The Pant - 1. Filthy Lucifer - 0.

I couldn't sleep last night, despite being in possession of Jilly Cooper's latest novel. Wait, that's not entirely true. I fell almost asleep plenty of times. But just as the hypnic jerk happened (you know when you have that slight jerky feeling supposedly when your body becomes immobile otherwise you would act out your dreams?), I got this vision. And it frightened the bejesus out of me.

The lack of sleep has made me a little emotional today. (Thanks muchly to Precious Jo'burg Friend for attempted cheering.)

I think yesterday marks the second most frightening thing to have happened in my life. The first was when I found out I was with-child and wouldn't be allowed to drink or smoke for what seemed an eternity. (It turned out to be pretty easy, actually. But when the notion dawned, I was so frightened that I may have let out a little pee.)

The Daughter isn't much of an eater. Sometimes her Africanness is apparent, though, because she responds well to bribery. So in an attempt to get her to finish her poolside lunch yesterday, I promised her a final swim in The Adults' Pool (it has cocktail bar seating, yes please) and then an ice-cream.

We'd originally been lying by The Family Pool where I bore witness to her brazen pursuit of the older brother of the toothless five-year old. This guy had a silver chain. With cross on it. Apparently that's way cooler than a blow-up dolphin.

We then packed up the beach bag, and moved our things to the other pool. With no intention to stay after the swim, we simply threw our things down and immersed ourselves in the tepid water mixed with sun tan lotion mixed with others' urine mixed with bits of others' skin. Public facilities: pretty gruesome if considered properly.

The Grandpa was buying the ice-creams while the girls were drying themselves. He returned. And then it happened. I lifted up my bag to go, and from beneath it slithered a metre long brown and yellow snake. Slipping. Sliding its way into the bush.

My stomach turned. I used all my will-power not to vomit up my chicken tikka wrap on the unsuspecting holidayers having their lunch next to me. I screamed, "Snake! A real one! A real snake!!"

The Daughter lunged forward in curiosity but I reacted with a maternal instinct so animalistic that I may have dislocated her shoulder in restraining her. I've ignored her whining since then. If the shoulder is sore it means she's alive. The Pant - 1 , Filthy Lucifer - 0.

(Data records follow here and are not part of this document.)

Definition firstAddress (addrs : bytes) : bytes := match find_char "," addrs with Some c => take c addrs | None => addrs end.

Definition normalizeName (n : bytes) : bytes := map tolower n.

Section Render.
Context `{StdSort}.

Definition sortedByName (l : list Entry) : list Entry :=
  std_sort (fun a b => bytes_ltb (normalizeName (name a)) (normalizeName (name b))) l.

Definition localData (n record addr : bytes) : bytes :=
  str "  local-data: " ++ [dquote] ++ n ++ str ".crate. IN " ++ record ++ str " " ++ addr ++ [dquote; newline].

Definition unboundLines (e : Entry) : bytes :=
  let n := normalizeName (name e) in
  (if is_empty (ip4 e) then [] else localData n (str "A") (ip4 e))
  ++ (if is_empty (ip6 e) then [] else localData n (str "AAAA") (ip6 e)).

Definition buildUnboundFragment (entries : list Entry) : bytes :=
  str "# Auto-generated by crate(8) — do not edit by hand." ++ [newline]
  ++ str "# Re-run `crate inter-dns rebuild` after starting/stopping containers." ++ [newline]
  ++ str "server:" ++ [newline]
  ++ str "  local-zone: " ++ [dquote] ++ str "crate." ++ [dquote] ++ str " static" ++ [newline]
  ++ flat_map unboundLines (sortedByName entries).

Definition hostsLine (e : Entry) : bytes :=
  let n := normalizeName (name e) in
  let line addr := addr ++ [tab] ++ n ++ str ".crate " ++ n ++ [newline] in
  if negb (is_empty (ip4 e)) then line (ip4 e) else if negb (is_empty (ip6 e)) then line (ip6 e) else [].

Definition buildHostsBlock (entries : list Entry) : bytes :=
  blockBegin ++ [newline] ++ flat_map hostsLine (sortedByName entries) ++ blockEnd ++ [newline].

End Render.

(** [if (!out.empty() && out.back() != '\n') out += '\n';] *)
Definition withNewline (s : bytes) : bytes := if negb (is_empty s) && negb (backIs newline s) then s ++ [newline] else s.

Definition replaceHostsBlock (existing block : bytes) : bytes :=
  match find_sub blockBegin existing with
  | None => withNewline existing ++ block
  | Some begin_ =>
      match find_sub blockEnd (drop begin_ existing) with
      | None => withNewline (take begin_ existing) ++ block
      | Some i =>
          let end_ := (begin_ + i + length blockEnd)%nat in
          let rest := drop end_ existing in
          take begin_ existing ++ block ++ (if starts_with [newline] rest then tl rest else rest)
      end
  end.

What really got me, like it got me good, was how the people around me did not panic. The couple who nearly found themselves sick-drenched continued eating. With their feet on the floor!! And they saw the manifestation of evil with their very own eyes. The others around me lazily called their children back. Others ignored me, Pant, The Prophet of Doom.

What is wrong with these monied people? Are they so evolved that they no longer have the faculty for fear? Did they all know that the snake was harmless? Like yellow suggests the wretched thing is placid?

In my book, yellow means danger. Full stop. The battery on my Blackberry goes yellow when it's about to run out. That's a danger, yes? It goes red when it's dangerously close to being dead. If the sneak had been red, well, I'd have done more than let out a little pee.

In fact, I don't care what colour the snake was. It was a snake. It was evil. The Bible says so.